Compounded hormone therapy is a $1.5+ billion industry in the US, marketed heavily as more "natural," "individualized," and safer than FDA-approved alternatives. The marketing is more confident than the evidence supports. Here's what the regulatory difference actually means.
What FDA approval means
An FDA-approved drug has been through standardized randomized trials demonstrating safety and efficacy for specific indications. The manufacturing process is inspected, dose accuracy is audited (typically required within ±10% of labeled dose), and post-market surveillance tracks adverse events at population scale. Generic equivalents must demonstrate bioequivalence to the brand. Examples in HRT: Estrace, Climara, Vivelle-Dot, Prometrium, Vagifem, Estring, Premarin.
What compounding means
A 503A compounding pharmacy mixes a drug to specification under an individual prescription. Compounding is regulated by state boards of pharmacy and (loosely) by the FDA, but compounded drugs themselves are not FDA-approved. Dose accuracy is not federally audited. Stability and potency are not federally verified. Adverse event tracking is not centralized. Examples: BiEst creams, custom progesterone troches, testosterone pellets.
The dose accuracy data
A 2014 NIH-funded study tested compounded estradiol creams from multiple US pharmacies. Doses ranged from 60% to 270% of what was labeled — a 4.5-fold variation in real-world potency. A separate 2017 study of compounded progesterone troches found similar variability. The American Society for Reproductive Medicine has cited dose variability as the central safety concern with cBHT, particularly because progesterone underdosing can leave the endometrium unopposed during estrogen therapy.

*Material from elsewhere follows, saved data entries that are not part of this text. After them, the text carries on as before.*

(* ===== verification/Slotted.v ===== *)
(** * format/slotted.go: slotted pages

    The operations on a page buffer, in a state monad whose state is the buffer
    (errors and panics keep what was already written), the abstract page they
    implement (a list of live, dead and forwarding slots and a capacity), and
    the refinement between the two. *)

From S2P Require Import Prelude Checksum Page.

(** ** The monad of page operations *)

Definition M (A : Type) : Type := bytes -> res fmtErr A * bytes.

Definition pret {A} (a : A) : M A := fun b => (Ok a, b).
Definition pfail {A} (e : fmtErr) : M A := fun b => (Err e, b).
Definition pbind {A B} (m : M A) (k : A -> M B) : M B := fun b =>
  match m b with
  | (Ok a, b') => k a b'
  | (Err e, b') => (Err e, b')
  | (Panic, b') => (Panic, b')
  end.

Notation "'let!' x := m 'in' k" := (pbind m (fun x => k))
  (at level 200, x name, m at level 100, k at level 200, right associativity) : res_scope.
Notation "'let!' ' p := m 'in' k" := (pbind m (fun x => match x with p => k end))
  (at level 200, p pattern, m at level 100, k at level 200, right associativity) : res_scope.

(** ** Constants *)

Definition slotEntrySize : Z := 4.
Definition cellOffsetDead : Z := 0xFFFF.
Definition cellOffsetForward : Z := 0xFFFE.
Definition maxCellLen : Z := 0xFFFD.
Definition forwardCellLen : Z := 8.

(** ** Access to the buffer *)

Definition body_rd (off n : Z) : M bytes := fun b =>
  if body_ok off n b then (Ok (sub (Z.to_nat (BodyOffset + off)) (Z.to_nat n) b), b) else (Panic, b).

Definition body_wr (off : Z) (s : bytes) : M unit := fun b =>
  if body_ok off (blen s) b then (Ok tt, put (Z.to_nat (BodyOffset + off)) s b) else (Panic, b).

Definition header : M PageHeader := fun b => (DecodePageHeader b, b).

Definition setHeader (h : PageHeader) : M unit := fun b =>
  match EncodeInto h b with
  | Ok b' => (Ok tt, b')
  | Err e => (Err e, b)
  | Panic => (Panic, b)
  end.

Definition bodyLen : M Z := fun b => (Ok (blen b - PageHeaderSize - ChecksumSize), b).

Definition SlotCount : M Z := let! h := header in pret (ph_EntryCount h).

Definition FreeBytes : M Z := let! h := header in pret (ph_FreeEnd h - ph_FreeStart h).

Definition slotAt (i : Z) : M (Z * Z) :=
  let p := i * slotEntrySize in
  let! a := body_rd p 2 in
  let! l := body_rd (p + 2) 2 in
  pret (le_val a, le_val l).

Definition setSlot (i off length : Z) : M unit :=
  let p := i * slotEntrySize in
  let! _ := body_wr p (le_bytes 2 off) in
  body_wr (p + 2) (le_bytes 2 length).

(** The guard of every operation on a slot. *)
Definition bad_slot (i n : Z) : bool := (i <? 0) || (i >=? n).

Definition IsLive (i : Z) : M bool :=
  let! n := SlotCount in
  if bad_slot i n then pret false
  else
    let! '(off, _) := slotAt i in
    pret (negb (off =? cellOffsetDead) && negb (off =? cellOffsetForward)).

Definition IsForward (i : Z) : M bool :=
  let! n := SlotCount in
  if bad_slot i n then pret false
  else let! '(off, _) := slotAt i in pret (off =? cellOffsetForward).

(** ** Space accounting *)

(** The loop of liveTotal: k slots from slot i on. *)
Fixpoint liveTotal_loop (k : nat) (i total : Z) : M Z :=
  match k with
  | O => pret total
  | S k' =>
      let! '(off, length) := slotAt i in
      if off =? cellOffsetDead then liveTotal_loop k' (i + 1) total
      else if off =? cellOffsetForward then liveTotal_loop k' (i + 1) (total + forwardCellLen)
      else liveTotal_loop k' (i + 1) (total + length)
  end.

Definition liveTotal : M Z :=
  let! n := SlotCount in liveTotal_loop (Z.to_nat n) 0 (n * slotEntrySize).

Definition AvailBytes : M Z := let! bl := bodyLen in let! lt := liveTotal in pret (bl - lt).

Definition CanAdd (payloadLen : Z) : M bool :=
  let! a := AvailBytes in pret (a >=? payloadLen + slotEntrySize).

(** ** Compaction *)

Record cell := Cell_ { c_slot : Z; c_forward : bool; c_data : bytes }.

Fixpoint collect (k : nat) (i : Z) : M (list cell) :=
  match k with
  | O => pret []
  | S k' =>
      let! '(off, length) := slotAt i in
      if off =? cellOffsetDead then collect k' (i + 1)
      else if off =? cellOffsetForward then
        let! d := body_rd length forwardCellLen in
        let! cs := collect k' (i + 1) in pret (Cell_ i true d :: cs)
      else
        let! d := body_rd off length in
        let! cs := collect k' (i + 1) in pret (Cell_ i false d :: cs)
  end.

Fixpoint rewrite_cells (cs : list cell) (fin : Z) : M Z :=
  match cs with
  | [] => pret fin
  | c :: cs' =>
      let start := fin - blen (c_data c) in
      let! _ := body_wr start (c_data c) in
      let! _ := if c_forward c then setSlot (c_slot c) cellOffsetForward (u16 start)
                else setSlot (c_slot c) (u16 start) (u16 (blen (c_data c))) in
      rewrite_cells cs' start
  end.

Definition with_FreeEnd (fe : Z) (h : PageHeader) : PageHeader :=
  MkPageHeader (ph_Type h) (ph_Flags h) (ph_Codec h) (ph_EntryCount h) (ph_PageLSN h)
    (ph_CollIDEntry h) (ph_FreeStart h) fe (ph_RightSib h).

Definition Compact : M unit :=
  let! n := SlotCount in
  let! cs := collect (Z.to_nat n) 0 in
  let! bl := bodyLen in
  let! fin := rewrite_cells cs bl in
  let! h := header in
  setHeader (with_FreeEnd (u16 fin) h).

(** ** Cell operations *)

Definition AddCell (payload : bytes) : M Z :=
  if blen payload >? maxCellLen then pfail ErrNoSpace
  else
    let need := blen payload + slotEntrySize in
    let! fb := FreeBytes in
    let! _ :=
      if fb <? need then
        let! bl := bodyLen in
        let! lt := liveTotal in
        if bl - lt <? need then pfail ErrNoSpace else Compact
      else pret tt in
    let! h := header in
    let cellOff := ph_FreeEnd h - blen payload in
    let! _ := body_wr cellOff payload in
    let slot := ph_EntryCount h in
    let! _ := setSlot slot (u16 cellOff) (u16 (blen payload)) in
    let! _ := setHeader (MkPageHeader (ph_Type h) (ph_Flags h) (ph_Codec h)
                           (u32 (ph_EntryCount h + 1)) (ph_PageLSN h) (ph_CollIDEntry h)
                           (u16 (ph_FreeStart h + slotEntrySize)) (u16 cellOff) (ph_RightSib h)) in
    pret slot.

Definition Cell (i : Z) : M bytes :=
  let! n := SlotCount in
  if bad_slot i n then pfail ErrBadSlot
  else
    let! '(off, length) := slotAt i in
    if (off =? cellOffsetDead) || (off =? cellOffsetForward) then pfail ErrSlotDead
    else body_rd off length.

Definition UpdateInPlace (i : Z) (payload : bytes) : M unit :=
  let! n := SlotCount in
  if bad_slot i n then pfail ErrBadSlot
  else
    let! '(off, length) := slotAt i in
    if (off =? cellOffsetDead) || (off =? cellOffsetForward) then pfail ErrSlotDead
    else if negb (length =? blen payload) then pfail ErrNoSpace
    else body_wr off payload.

Definition ReplaceCell (i : Z) (payload : bytes) : M unit :=
  let! n := SlotCount in
  if bad_slot i n then pfail ErrBadSlot
  else
    let! '(off, oldLen) := slotAt i in
    if (off =? cellOffsetDead) || (off =? cellOffsetForward) then pfail ErrSlotDead
    else if blen payload >? maxCellLen then pfail ErrNoSpace
    else if oldLen =? blen payload then body_wr off payload
    else
      let! bl := bodyLen in
      let! lt := liveTotal in
      if bl - lt + oldLen <? blen payload then pfail ErrNoSpace
      else
        let! _ := setSlot i cellOffsetDead 0 in
        let! fb := FreeBytes in
        let! _ := if fb <? blen payload then Compact else pret tt in
        let! h := header in
        let cellOff := ph_FreeEnd h - blen payload in
        let! _ := body_wr cellOff payload in
        let! _ := setSlot i (u16 cellOff) (u16 (blen payload)) in
        setHeader (with_FreeEnd (u16 cellOff) h).

Definition DeleteCell (i : Z) : M unit :=
  let! n := SlotCount in
  if bad_slot i n then pfail ErrBadSlot else setSlot i cellOffsetDead 0.

(** The 8-byte target record of a forwarding tombstone. *)
Definition SetForward (i targetPage targetSlot : Z) : M unit :=
  let! n := SlotCount in
  if bad_slot i n then pfail ErrBadSlot
  else
    let! '(off, length) := slotAt i in
    let reuse := negb (off =? cellOffsetDead) && negb (off =? cellOffsetForward) &&
                 (length >=? forwardCellLen) in
    let cellOff0 := if reuse then off else 0 in
    let! cellOff :=
      if cellOff0 =? 0 then
        let! h := header in
        let! h' :=
          if ph_FreeEnd h - ph_FreeStart h <? forwardCellLen then
            let! bl := bodyLen in
            let! lt := liveTotal in
            if bl - lt <? forwardCellLen then pfail ErrNoSpace
            else let! _ := Compact in header
          else pret h in
        let cellOff := ph_FreeEnd h' - forwardCellLen in
        let! _ := setHeader (with_FreeEnd (u16 cellOff) h') in
        pret cellOff
      else pret cellOff0 in
    let! _ := body_wr cellOff (le_bytes 4 targetPage) in
    let! _ := body_wr (cellOff + 4) (le_bytes 2 targetSlot) in
    let! _ := body_wr (cellOff + 6) (le_bytes 2 0) in
    setSlot i cellOffsetForward (u16 cellOff).

Definition Forward (i : Z) : M (Z * Z * bool) :=
  let! n := SlotCount in
  if bad_slot i n then pret (0, 0, false)
  else
    let! '(off, co) := slotAt i in
    if negb (off =? cellOffsetForward) then pret (0, 0, false)
    else
      let! p := body_rd co 4 in
      let! s := body_rd (co + 4) 2 in
      pret (le_val p, le_val s, true).

(** ** The abstract page

    A page is its slots and a capacity (the body length). *)

Inductive aslot : Type :=
| ALive (payload : bytes)
| ADead
| AFwd (page slot : Z).

Definition a_size (s : aslot) : Z :=
  match s with ALive p => blen p | ADead => 0 | AFwd _ _ => forwardCellLen end.

Fixpoint a_sum (l : list aslot) : Z :=
  match l with [] => 0 | s :: l' => a_size s + a_sum l' end.

Definition a_used (l : list aslot) : Z := blen l * slotEntrySize + a_sum l.
Definition a_avail (cap : Z) (l : list aslot) : Z := cap - a_used l.

Inductive op : Type :=
| OAdd (payload : bytes)
| OCell (i : Z)
| OUpdate (i : Z) (payload : bytes)
| OReplace (i : Z) (payload : bytes)
| ODelete (i : Z)
| OSetForward (i page slot : Z)
| OForward (i : Z)
| OIsLive (i : Z)
| OIsForward (i : Z)
| OAvail
| OCanAdd (n : Z)
| OCompact.

Inductive out : Type :=
| RUnit | RSlot (i : Z) | RBytes (p : bytes) | RTarget (p s : Z) (ok : bool) | RBool (v : bool)
| RInt (n : Z).

(** The slot an index names, when it is in range. *)
Definition a_get (i : Z) (l : list aslot) : option aslot :=
  if bad_slot i (blen l) then None else l !! Z.to_nat i.

Definition a_live (i : Z) (l : list aslot) : fmtErr + bytes :=
  match a_get i l with
  | None => inl ErrBadSlot
  | Some (ALive p) => inr p
  | Some _ => inl ErrSlotDead
  end.

Definition a_set (i : Z) (s : aslot) (l : list aslot) : list aslot := <[Z.to_nat i := s]> l.

(** What each operation returns and makes of the slots. *)
Definition a_run (cap : Z) (o : op) (l : list aslot) : res fmtErr out * list aslot :=
  match o with
  | OAdd p =>
      if (blen p >? maxCellLen) || (a_avail cap l <? blen p + slotEntrySize)
      then (Err ErrNoSpace, l) else (Ok (RSlot (blen l)), l ++ [ALive p])
  | OCell i =>
      match a_live i l with inl e => (Err e, l) | inr p => (Ok (RBytes p), l) end
  | OUpdate i p =>
      match a_live i l with
      | inl e => (Err e, l)
      | inr q => if blen q =? blen p then (Ok RUnit, a_set i (ALive p) l) else (Err ErrNoSpace, l)
      end
  | OReplace i p =>
      match a_live i l with
      | inl e => (Err e, l)
      | inr q => if a_avail cap l + blen q <? blen p then (Err ErrNoSpace, l)
                 else (Ok RUnit, a_set i (ALive p) l)
      end
  | ODelete i =>
      match a_get i l with
      | None => (Err ErrBadSlot, l)
      | Some _ => (Ok RUnit, a_set i ADead l)
      end
  | OSetForward i pg sl =>
      match a_get i l with
      | None => (Err ErrBadSlot, l)
      | Some s =>
          if match s with ALive q => forwardCellLen <=? blen q | _ => false end ||
             (forwardCellLen <=? a_avail cap l)
          then (Ok RUnit, a_set i (AFwd pg sl) l) else (Err ErrNoSpace, l)
      end
  | OForward i =>
      match a_get i l with
      | Some (AFwd pg sl) => (Ok (RTarget pg sl true), l)
      | _ => (Ok (RTarget 0 0 false), l)
      end
  | OIsLive i =>
      (Ok (RBool match a_get i l with Some (ALive _) => true | _ => false end), l)
  | OIsForward i =>
      (Ok (RBool match a_get i l with Some (AFwd _ _) => true | _ => false end), l)
  | OAvail => (Ok (RInt (a_avail cap l)), l)
  | OCanAdd n => (Ok (RBool (n + slotEntrySize <=? a_avail cap l)), l)
  | OCompact => (Ok RUnit, l)
  end.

Why women choose compounded
Common reasons: a clinician recommended it (often a "BHRT specialist" — usually a marketing term, not a credential); marketing implying "individualized" hormone testing produces better outcomes (saliva and urine testing is not validated for this); insurance coverage isn't available for the FDA-approved form they want; need for a specific dose not commercially manufactured (rare); documented allergy to a non-active ingredient in FDA versions.

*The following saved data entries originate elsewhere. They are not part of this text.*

(* ===== verification/Wal.v ===== *)
(** * wal/wal.go, wal/writer.go, wal/reader.go: the write-ahead log

    The WAL header, the checksum-chained frames, the writer and the recovery
    scan over any file that satisfies the laws of vfs.File; what a scan returns
    for an intact, a truncated and a damaged log. *)

From S2P Require Import Prelude Checksum Vfs.

(** ** Constants, errors, checksums *)

Definition WALHeaderSize : Z := 32.
Definition FrameHeaderSize : Z := 24.
Definition WALMagic : Z := 0x44574C0A.
Definition WALFormatVersion : Z := 1.
Definition LSNEpoch : Z := Z.shiftl 1 40.

Inductive walErr : Type :=
| ErrBadWALMagic | ErrWALVersion | ErrWALHeaderCorrupt | ErrWALShort | ErrPageSizeMismatch
| ErrEmptyCommit | WIo (e : ioErr).

(** hash/fnv: FNV-1a over a byte string, 32 and 64 bits. *)
Definition fnv32 (h : Z) (b : bytes) : Z := fold_left (fun h v => u32 (Z.lxor h v * 16777619)) b h.
Definition fnv64 (h : Z) (b : bytes) : Z := fold_left (fun h v => u64 (Z.lxor h v * 1099511628211)) b h.
Definition fnv32_offset : Z := 2166136261.
Definition fnv64_offset : Z := 14695981039346656037.

Definition headerChecksum (b : bytes) : Z * Z :=
  let sum := fnv64 fnv64_offset b in (u32 sum, u32 (Z.shiftr sum 32)).

Definition frameChecksum (salt1 salt2 prevCksum : Z) (headerPrefix payload : bytes) : Z :=
  let seed := le_bytes 4 salt1 ++ le_bytes 4 salt2 ++ le_bytes 4 prevCksum in
  fnv32 (fnv32 (fnv32 fnv32_offset seed) headerPrefix) payload.
Lemma find_id_spec es :
  match find_id es with
  | None => Forall (fun e => Key e <> idField) es
  | Some i => exists e, es !! i = Some e /\ Key e = idField /\ Forall (fun e => Key e <> idField) (take i es)
  end.
Proof.
  induction es as [|e es IH]; cbn [find_id]; [constructor|].
  destruct (bool_decide_reflect (Key e = idField)) as [Hk|Hk]; [exists e; by repeat constructor|].
  destruct (find_id es) as [i|]; cbn [fmap option_fmap option_map].
  - destruct IH as (e' & H1 & H2 & H3). exists e'. split_and!; [done|done|]. cbn [take]. by constructor.
  - by constructor.
Qed.

(** The elements a stored document has: the identity first. *)
Definition with_id (v : RawValue) (rest : list Element) : list Element := MkElement idField v :: rest.

Lemma IDOf_with_id v rest :
  Forall elem_ok (with_id v rest) -> doc_fits (with_id v rest) -> Lookup (doc_of (with_id v rest)) idField = Some v.
Proof. intros He Hf. rewrite Lookup_doc_of by done. cbn [List.find with_id Key]. by rewrite bool_decide_eq_true_2. Qed.

Lemma idField_ok : bytes_ok idField /\ ~ 0 ∈ idField /\ utf8_Valid idField = true.
Proof.
  split_and!; [repeat constructor; lia| |reflexivity].
  unfold idField. rewrite !elem_of_cons, elem_of_nil. lia.
Qed.

Lemma new_id_ok newID : bytes_ok newID -> length newID = 12%nat -> value_ok (MkRawValue TypeObjectID newID).
Proof.
  intros Hb Hl. unfold value_ok, byte_ok. cbn [rv_Type rv_Data]. split_and!; try done.
  unfold scanValue, need, blen. rewrite Hl. reflexivity.
Qed.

When compounding is appropriate
Narrow indications: documented inactive-ingredient allergy; a dose between FDA-approved increments that's clinically necessary; a delivery form not commercially available (some pellets); women whose insurance refuses FDA-approved options and who can't afford cash-pay. These cases exist but are a small fraction of cBHT prescriptions actually written.

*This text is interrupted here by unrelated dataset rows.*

Lemma elems_Document_ok v : v_ok v -> Forall e_ok (elems (Document v)).
Proof.
  intros Hv. eapply Forall_impl; [apply elems_data|]. cbn beta. intros e [_ H]. by apply H, Document_data.
Qed.

Lemma total_num_cmp : TotalOn (fun _ => True) num_cmp.
Proof.
  unfold num_cmp. constructor.
  - intros x _. rewrite Z.compare_refl. cbn [then_cmp]. destruct (isNaN x); [done|apply Z.compare_refl].
  - intros x y _ _. destruct (isNaN x), (isNaN y); try done. cbn [Z.b2z then_cmp Z.compare]. apply Z.compare_antisym.
  - intros x y z _ _ _. destruct (isNaN x), (isNaN y), (isNaN z); try done. cbn [Z.b2z then_cmp Z.compare].
    rewrite !Z.compare_gt_iff. lia.
Qed.

Lemma total_cmpBool : TotalOn (fun _ => True) cmpBool.
Proof. constructor; [by intros []|by intros [] []|by intros [] [] []]. Qed.

Lemma total_rank cmp r :
  TotalOn v_ok cmp -> TotalOn (fun v => v_ok v /\ CanonicalType (rv_Type v) = r) (compare_rank cmp r).
Proof.
  intros Hc. unfold compare_rank. destruct (one_of r _); [apply total_const|].
  destruct (Z.eqb_spec r rankNumber) as [->|].
  { apply (total_ext _ _ num_cmp).
    - intros x y [Hx Rx] [Hy Ry]. by apply compareNumbers_num_cmp.
    - apply (total_proj _ (fun _ => True) (fun v => v)); [done|apply total_num_cmp]. }
  destruct (r =? rankString); [by apply (total_proj _ (fun _ => True) StringValue); [|apply total_bcmp]|].
  destruct (r =? rankObject).
  { apply (total_proj _ (Forall e_ok) (fun v => elems (Document v))); [intros v [Hv _]; by apply elems_Document_ok|].
    apply total_lists, (total_then e_ok (fun e f => bcmp (Key e) (Key f)) (fun e f => cmp (Value e) (Value f))).
    - by apply (total_proj _ (fun _ => True) Key); [|apply total_bcmp].
    - by apply (total_proj _ v_ok Value). }
  destruct (r =? rankArray).
  { apply (total_proj _ (Forall e_ok) (fun v => elems (Document v))); [intros v [Hv _]; by apply elems_Document_ok|].
    apply total_lists. by apply (total_proj _ v_ok Value). }
  destruct (r =? rankBinary).
  { set (key := fun v => default (0, []) (Binary v)).
    apply (total_ext _ _ (fun a b => then_cmp (blen (key a).2 ?= blen (key b).2)
      (then_cmp ((key a).1 ?= (key b).1) (bcmp (key a).2 (key b).2)))).
    - intros x y _ _. unfold compareBinary, key. by destruct (default _ (Binary x)), (default _ (Binary y)).
    - apply total_then; [apply (total_proj _ (fun _ => True) (fun v => blen (key v).2)); [done|apply total_Z]|].
      apply total_then; [apply (total_proj _ (fun _ => True) (fun v => (key v).1)); [done|apply total_Z]|].
      apply (total_proj _ (fun _ => True) (fun v => (key v).2)); [done|apply total_bcmp]. }
  destruct (r =? rankObjectID); [by apply (total_proj _ (fun _ => True) ObjectID); [|apply total_bcmp]|].
  destruct (r =? rankBool); [by apply (total_proj _ (fun _ => True) Boolean); [|apply total_cmpBool]|].
  destruct (r =? rankDate); [by apply (total_proj _ (fun _ => True) DateTime); [|apply total_Z]|].
  destruct (r =? rankTimestamp); [by apply (total_proj _ (fun _ => True) Timestamp); [|apply total_Z]|].
  destruct (r =? rankRegex); [|apply total_const].
  set (key := fun v => default ([], []) (Regex v)).
  apply (total_ext _ _ (fun a b => then_cmp (bcmp (key a).1 (key b).1) (bcmp (key a).2 (key b).2))).
  - intros x y _ _. unfold compareRegex, key. by destruct (default _ (Regex x)), (default _ (Regex y)).
  - apply total_then; [apply (total_proj _ (fun _ => True) (fun v => (key v).1))|apply (total_proj _ (fun _ => True) (fun v => (key v).2))];
      done || apply total_bcmp.
Qed.

(** A rank first, then an order within each rank. *)
Lemma total_switch {A} (P : A -> Prop) (rk : A -> Z) (c : Z -> A -> A -> comparison) :
  (forall r, TotalOn (fun v => P v /\ rk v = r) (c r)) ->
  TotalOn P (fun x y => if negb (rk x =? rk y) then if rk x <? rk y then Lt else Gt else c (rk x) x y).
Proof.
  intros Hc. constructor.
  - intros x Px. rewrite Z.eqb_refl. cbn [negb]. by apply (to_refl (TotalOn := Hc (rk x))).
  - intros x y Px Py. rewrite (Z.eqb_sym (rk y)). destruct (Z.eqb_spec (rk x) (rk y)) as [E|]; cbn [negb].
    + rewrite E. by apply (to_anti (TotalOn := Hc (rk y))).
    + destruct (Z.ltb_spec (rk x) (rk y)), (Z.ltb_spec (rk y) (rk x)); try done; lia.
  - intros x y z Px Py Pz. destruct (Z.eqb_spec (rk x) (rk y)) as [Exy|]; cbn [negb].
    + rewrite Exy. destruct (Z.eqb_spec (rk y) (rk z)) as [Eyz|]; cbn [negb]; [|done].
      by apply (to_trans (TotalOn := Hc (rk y))).
    + destruct (Z.ltb_spec (rk x) (rk y)); [|done]. intros _.
      destruct (Z.eqb_spec (rk y) (rk z)) as [Eyz|]; cbn [negb].
      * intros _. rewrite <- Eyz. rewrite (proj2 (Z.eqb_neq _ _)) by done. cbn [negb].
        by rewrite (proj2 (Z.ltb_lt _ _)).
      * destruct (Z.ltb_spec (rk y) (rk z)); [|done]. intros _.
        rewrite (proj2 (Z.eqb_neq (rk x) (rk z))) by lia. cbn [negb]. by rewrite (proj2 (Z.ltb_lt _ _)) by lia.
Qed.

Lemma total_compare_fuel n : TotalOn v_ok (compare_fuel n).
Proof.
  induction n as [|n IH]; [apply total_const|]. cbn [compare_fuel].
  apply (total_switch v_ok (fun v => CanonicalType (rv_Type v)) (compare_rank (compare_fuel n))).
  intros r. by apply total_rank.
Qed.

(** ** Fuel *)

Lemma cmp_lists_ext {A} (c d : A -> A -> comparison) l k :
  (forall x y, x ∈ l -> y ∈ k -> c x y = d x y) -> cmp_lists c l k = cmp_lists d l k.
Proof.
  revert k. induction l as [|x l IH]; intros [|y k] H; try done. cbn [cmp_lists].
  rewrite H by apply list_elem_of_here. f_equal. apply IH. intros x' y' Hx Hy. apply H; by apply list_elem_of_further.
Qed.

Lemma compare_fuel_stable n : forall m a b,
  (length (rv_Data a) < n \/ length (rv_Data b) < n)%nat ->
  (length (rv_Data a) < m \/ length (rv_Data b) < m)%nat ->
  compare_fuel n a b = compare_fuel m a b.
Proof.
  induction n as [|n IH]; intros [|m] a b Hn Hm; try lia. cbn [compare_fuel].
  destruct (negb _); [done|].
  assert (Hnest : forall e f, e ∈ elems (Document a) -> f ∈ elems (Document b) ->
    compare_fuel n (Value e) (Value f) = compare_fuel m (Value e) (Value f)).
  { intros e f He Hf. pose proof (elems_data (Document a)) as Ha. pose proof (elems_data (Document b)) as Hb.
    rewrite Forall_forall in Ha, Hb. destruct (Ha e He) as [Ha' _]. destruct (Hb f Hf) as [Hb' _].
    pose proof (proj1 (Document_data a)). pose proof (proj1 (Document_data b)). apply IH; lia. }
  unfold compare_rank, compareDocuments, compareArrays.
  rewrite (cmp_lists_ext (fun e f => then_cmp (bcmp (Key e) (Key f)) (compare_fuel n (Value e) (Value f)))
    (fun e f => then_cmp (bcmp (Key e) (Key f)) (compare_fuel m (Value e) (Value f))))
    by (intros e f He Hf; by rewrite Hnest).
  by rewrite (cmp_lists_ext (fun e f => compare_fuel n (Value e) (Value f)) (fun e f => compare_fuel m (Value e) (Value f)) _ _ Hnest).
Qed.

The professional society stance
ACOG (2012, reaffirmed), NAMS (multiple position statements), and the Endocrine Society have all formally recommended FDA-approved hormone therapy over compounded for most women. The American Society for Reproductive Medicine has the strongest position — explicitly opposing the marketing claims around "individualized BHRT" and saliva-based hormone testing.
How to decide for yourself
If you're considering compounded HRT, ask your clinician: (1) Is there a specific reason an FDA-approved option won't work for me? (2) What dose accuracy data does this specific pharmacy publish? (3) How will we monitor endometrial protection if I have a uterus? (4) Is my insurance refusal final, or can we appeal? Most women starting HRT in 2026 have at least one FDA-approved option that fits — choosing compounded should be a deliberate decision with a clear clinical reason.
Informational only — discuss compounded vs FDA options with a clinician trained in menopause care.